4 more education journalists.
Abdul Latif Jameel
Abdul Latif Jameel publishes long-form, research-led pieces on how emerging technologies and scientific advances reshape education, industry, and society. He writes for the Abdul Latif Jameel masthead at the intersection of learning, innovation, and applied science, with a focus on technology, skills, and the future of learning. He explains complex fields such as quantum sensing in clear, accessible terms, breaking down frontier science and tying it to real-world applications. His coverage links breakthroughs in sensing, data, and automation to training, curriculum, and lifelong learning.
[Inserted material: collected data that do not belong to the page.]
(** * Feature derivation pipeline of [data_pipeline.py]

    A shallow embedding of [CryptoDataPipeline.process_data] and
    [CryptoDataPipeline.run_pipeline], together with the pandas operations
    they call, and the properties of the derived columns.

    Numbers.  The source computes in binary floating point.  The embedding
    keeps the special values of that arithmetic (the missing marker NaN and
    the two infinities) and computes exactly, over the rationals, on finite
    values; input prices, volumes and market caps are finite numbers.  A
    float column of pandas has one marker for "null", NaN, and so has [val].

    The properties of the derived columns are about which cells enter a
    computation and by which formula; the rounding and the overflow of
    finite values are outside the embedding.

    Library functions.  [sort_values] (whose default algorithm, quicksort,
    is documented as not stable) is any function returning a date-sorted
    permutation of its argument; the square root taken by [std] is any
    function on the rationals.  To run the model, [stable_sort] and
    [tie_reversing_sort] are two such sorts, [quicksort_by_date] is the
    quicksort of numpy on the dates, and [Qsqrt6] a square root to six
    decimal places. *)

From Stdlib Require Import String List ZArith QArith Bool Arith Lia.
From Stdlib Require Import Permutation Sorted.
Import ListNotations.

Local Open Scope nat_scope.

(** ** The data model *)

(** One row of the frame built by [fetch_historical_data]:
    columns [date, coin, price, volume, market_cap]. *)
Record Row := mkRow {
  date : Z;            (* [pd.to_datetime(timestamp, unit='ms')] *)
  coin : string;
  price : Q;
  volume : Q;
  market_cap : Q
}.

(** A cell of a derived float column. *)
Inductive val :=
| Fin (q : Q)
| PInf
| NInf
| NaN.

(** One row of the frame returned by [process_data]. *)
Record FeatureRow := mkFeatureRow {
  base : Row;
  daily_return : val;
  ma_7 : val;
  ma_30 : val;
  volatility_30d : val;
  cumulative_return : val
}.

Definition key (r : Row) : Z * string := (date r, coin r).

Definition key_eqb (a b : Z * string) : bool :=
  Z.eqb (fst a) (fst b) && String.eqb (snd a) (snd b).

(** ** Arithmetic on cells *)

Definition isna (v : val) : bool :=
  match v with NaN => true | _ => false end.

Definition is_finite (v : val) : bool :=
  match v with Fin _ => true | _ => false end.

(** Same cell, finite values compared as rationals. *)
Definition veq (a b : val) : Prop :=
  match a, b with
  | Fin x, Fin y => (x == y)%Q
  | PInf, PInf | NInf, NInf | NaN, NaN => True
  | _, _ => False
  end.

Definition veqb (a b : val) : bool :=
  match a, b with
  | Fin x, Fin y => Qeq_bool x y
  | PInf, PInf | NInf, NInf | NaN, NaN => true
  | _, _ => false
  end.

Definition vneg (v : val) : val :=
  match v with
  | Fin q => Fin (- q)%Q
  | PInf => NInf
  | NInf => PInf
  | NaN => NaN
  end.

Definition vadd (a b : val) : val :=
  match a, b with
  | NaN, _ | _, NaN => NaN
  | Fin x, Fin y => Fin (x + y)%Q
  | PInf, NInf | NInf, PInf => NaN
  | PInf, _ | _, PInf => PInf
  | NInf, _ | _, NInf => NInf
  end.

Definition vsub (a b : val) : val := vadd a (vneg b).

(** An infinity of sign [pos] times, or a finite [q] over, a zero:
    the sign of [q] decides, and [0] gives NaN. *)
Definition signed_inf (pos : bool) (q : Q) : val :=
  match (q ?= 0)%Q with
  | Eq => NaN
  | Gt => if pos then PInf else NInf
  | Lt => if pos then NInf else PInf
  end.

Definition vmul (a b : val) : val :=
  match a, b with
  | NaN, _ | _, NaN => NaN
  | Fin x, Fin y => Fin (x * y)%Q
  | Fin x, PInf | PInf, Fin x => signed_inf true x
  | Fin x, NInf | NInf, Fin x => signed_inf false x
  | PInf, PInf | NInf, NInf => PInf
  | PInf, NInf | NInf, PInf => NInf
  end.

Definition vdiv (a b : val) : val :=
  match a, b with
  | NaN, _ | _, NaN => NaN
  | Fin x, Fin y => if Qeq_bool y 0 then signed_inf true x else Fin (x / y)%Q
  | Fin _, PInf | Fin _, NInf => Fin 0
  | PInf, Fin y => match (y ?= 0)%Q with Lt => NInf | _ => PInf end
  | NInf, Fin y => match (y ?= 0)%Q with Lt => PInf | _ => NInf end
  | _, _ => NaN
  end.

Definition Qsum (xs : list Q) : Q := fold_right Qplus 0%Q xs.

Definition Qnat (n : nat) : Q := inject_Z (Z.of_nat n).

(** ** List plumbing *)

Fixpoint zip_with {A B C} (f : A -> B -> C) (xs : list A) (ys : list B) : list C :=
  match xs, ys with
  | x :: xs', y :: ys' => f x y :: zip_with f xs' ys'
  | _, _ => []
  end.

(** ** The pandas operations that [process_data] calls

    Each operation is given on one column, or one group of a column, as a
    list of cells.  Defaults are those of the calls in the source:
    [keep='first'], [skipna=True], [ddof=1], forward fill in
    [pct_change]. *)

Module Pandas.

(** *** [Series.ffill], [Series.shift], [pct_change] *)

Fixpoint ffill_from (last : val) (xs : list val) : list val :=
  match xs with
  | [] => []
  | x :: rest =>
      let y := if isna x then last else x in
      y :: ffill_from y rest
  end.

Definition ffill (xs : list val) : list val := ffill_from NaN xs.

(** [shift(1)]: every value moves one row down, the first row is NaN. *)
Definition shift (xs : list val) : list val :=
  firstn (length xs) (NaN :: xs).

(** [pct_change()] on one group: [(filled / shifted) - 1], where [filled]
    is the forward-filled group. *)
Definition pct_change (xs : list val) : list val :=
  let filled := ffill xs in
  zip_with (fun a b => vsub (vdiv a b) (Fin 1)) filled (shift filled).

(** *** [rolling(window, min_periods)] and its aggregations *)

(** Rows [start, stop) of the window ending at row [i]:
    [stop = i + 1], [start = max(0, stop - w)]. *)
Definition window {X} (w i : nat) (xs : list X) : list X :=
  let stop := S i in
  let start := stop - w in
  firstn (stop - start) (skipn start xs).

(** Rolling aggregations first turn infinities into NaN: the window
    routines see an infinite cell as a missing one
    ([Rolling._prep_values], "Convert inf to nan for C funcs"). *)
Definition prep_values (xs : list val) : list val :=
  map (fun v => match v with PInf | NInf => NaN | _ => v end) xs.

(** The observations of a window: its cells that are not NaN (after
    [prep_values], its finite cells). *)
Definition observations (win : list val) : list Q :=
  flat_map (fun v => match v with Fin q => [q] | _ => [] end) win.

Definition Qmean (obs : list Q) : Q := (Qsum obs / Qnat (length obs))%Q.

(** Sum of squared deviations from the mean. *)
Definition ssqdm (obs : list Q) : Q :=
  Qsum (map (fun x => ((x - Qmean obs) * (x - Qmean obs))%Q) obs).

Definition roll_mean (minp : nat) (win : list val) : val :=
  let obs := observations win in
  let nobs := length obs in
  if (minp <=? nobs) && (0 <? nobs) then Fin (Qmean obs) else NaN.

Definition roll_var (minp ddof : nat) (win : list val) : val :=
  let obs := observations win in
  let nobs := length obs in
  if (minp <=? nobs) && (ddof <? nobs)
  then Fin (ssqdm obs / Qnat (nobs - ddof))%Q
  else NaN.

(** [zsqrt]: square root, with negative arguments sent to 0. *)
Definition zsqrt (sqrt : Q -> Q) (v : val) : val :=
  match v with
  | Fin q => if Qle_bool 0 q then Fin (sqrt q) else Fin 0
  | PInf => PInf
  | NInf => Fin 0
  | NaN => NaN
  end.

Definition rolling (w : nat) (agg : list val -> val) (xs : list val) : list val :=
  let values := prep_values xs in
  map (fun i => agg (window w i values)) (seq 0 (length xs)).

(** [x.rolling(window=w, min_periods=minp).mean()] *)
Definition rolling_mean (w minp : nat) (xs : list val) : list val :=
  rolling w (roll_mean minp) xs.

(** [x.rolling(window=w, min_periods=minp).std()], with the default [ddof=1] *)
Definition rolling_std (sqrt : Q -> Q) (w minp : nat) (xs : list val) : list val :=
  rolling w (fun win => zsqrt sqrt (roll_var minp 1 win)) xs.

(** *** [Series.cumprod] (default [skipna=True]) *)

(** [np.cumprod]: the running product, from the first cell on. *)
Fixpoint np_cumprod_from (acc : val) (xs : list val) : list val :=
  match xs with
  | [] => []
  | x :: rest => let a := vmul acc x in a :: np_cumprod_from a rest
  end.

Definition np_cumprod (xs : list val) : list val :=
  match xs with
  | [] => []
  | x :: rest => x :: np_cumprod_from x rest
  end.

(** NaN cells count as 1 in the running product and are NaN in the result. *)
Definition cumprod (xs : list val) : list val :=
  let vals := map (fun v => if isna v then Fin 1 else v) xs in
  zip_with (fun x r => if isna x then NaN else r) xs (np_cumprod vals).

(** *** [groupby(key)[col].transform(f)] *)

(** The cells of [col] on the rows whose key is [k], in row order. *)
Definition group {X} (k : string) (keys : list string) (col : list X) : list X :=
  map snd (filter (fun p => String.eqb (fst p) k) (combine keys col)).

(** Number of rows of a group. *)
Definition occurrences (k : string) (keys : list string) : nat :=
  length (filter (fun k' => String.eqb k' k) keys).

(** Put per-group results back on the rows they came from: row by row,
    take the next unused cell of the result of the row's group. *)
Fixpoint scatter {Y} (d : Y) (keys : list string) (res : string -> list Y) : list Y :=
  match keys with
  | [] => []
  | k :: ks =>
      hd d (res k)
      :: scatter d ks (fun k' => if String.eqb k' k then tl (res k') else res k')
  end.

Definition transform {X} (f : list X -> list val) (keys : list string) (col : list X)
  : list val :=
  scatter NaN keys (fun k => f (group k keys col)).

(** *** [drop_duplicates(subset=['date', 'coin'])] (default [keep='first']) *)

(** One pass down the frame: a row stays when its [(date, coin)] key has
    not been seen on an earlier row. *)
Fixpoint drop_duplicates_from (seen : list (Z * string)) (df : list Row) : list Row :=
  match df with
  | [] => []
  | r :: rest =>
      if existsb (key_eqb (key r)) seen
      then drop_duplicates_from seen rest
      else r :: drop_duplicates_from (key r :: seen) rest
  end.

Definition drop_duplicates (df : list Row) : list Row := drop_duplicates_from [] df.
He treats education as an applied system connected to industry, policy, infrastructure, and human development. He reports in an analytical, explanatory style, using research, pilots, and large-scale initiatives to examine how technologies are implemented, evaluated, and scaled in learning and training environments.
Adria Iraheta
Adria Iraheta is a community-focused reporter at Denver7, distinct for centering students, families and residents in every story about schools, neighborhoods and public services. She covers how decisions by school districts, local agencies and public institutions land in daily life, with a particular focus on Aurora and Arapahoe County. Her beat sits at the intersection of education, community issues, public services, safety, infrastructure, health and climate, from job cuts in a school district to a new transit safety app, DMV outages, street changes and record heat waves. With a decade of local television reporting experience, she reports on the ground in specific local scenes, using plain language, direct questions to officials and clear explanations to show how policies, programs and changes affect the people who live, study and work in Colorado communities.
Alan J. Borsuk
Alan J. Borsuk stands out for connecting what happens in schools to the policy and political decisions behind them. He writes in-depth K-12 education analysis for the Milwaukee Journal Sentinel and serves as a senior fellow in law and public policy at Marquette University Law School. His work focuses on Milwaukee Public Schools, school choice, literacy, teacher pipelines, and school accountability. He uses long-range perspective, detailed reporting, and structured analysis to explain how reforms unfold, why they stall, and what they mean for students and leaders. He has also written on vouchers, Teach for America, discipline, and teacher evaluation, drawing on decades as a reporter and editor on education and public policy.
Alexandra Hardle
Alexandra Hardle brings a watchdog lens to K-12 schools, using concrete incidents to map how district power, oversight and accountability work in real life. She covers K-12 education for The Arizona Republic, focusing on school systems, governance and the lived impact of policy on students, families and educators. Her reporting shows how school governance can fail students and staff and what that reveals about district culture. She often covers flashpoints, such as the Nazi salute fallout in the Deer Valley district, as windows into deeper dysfunction, tracking how leadership responds, how trust breaks down and how conflicts unfold in public meetings. Her work sits at the intersection of accountability reporting and community stories, grounded in public records, formal rules and multiple stakeholder perspectives, with clear, direct language that explains how institutions make decisions and how ordinary people experience them.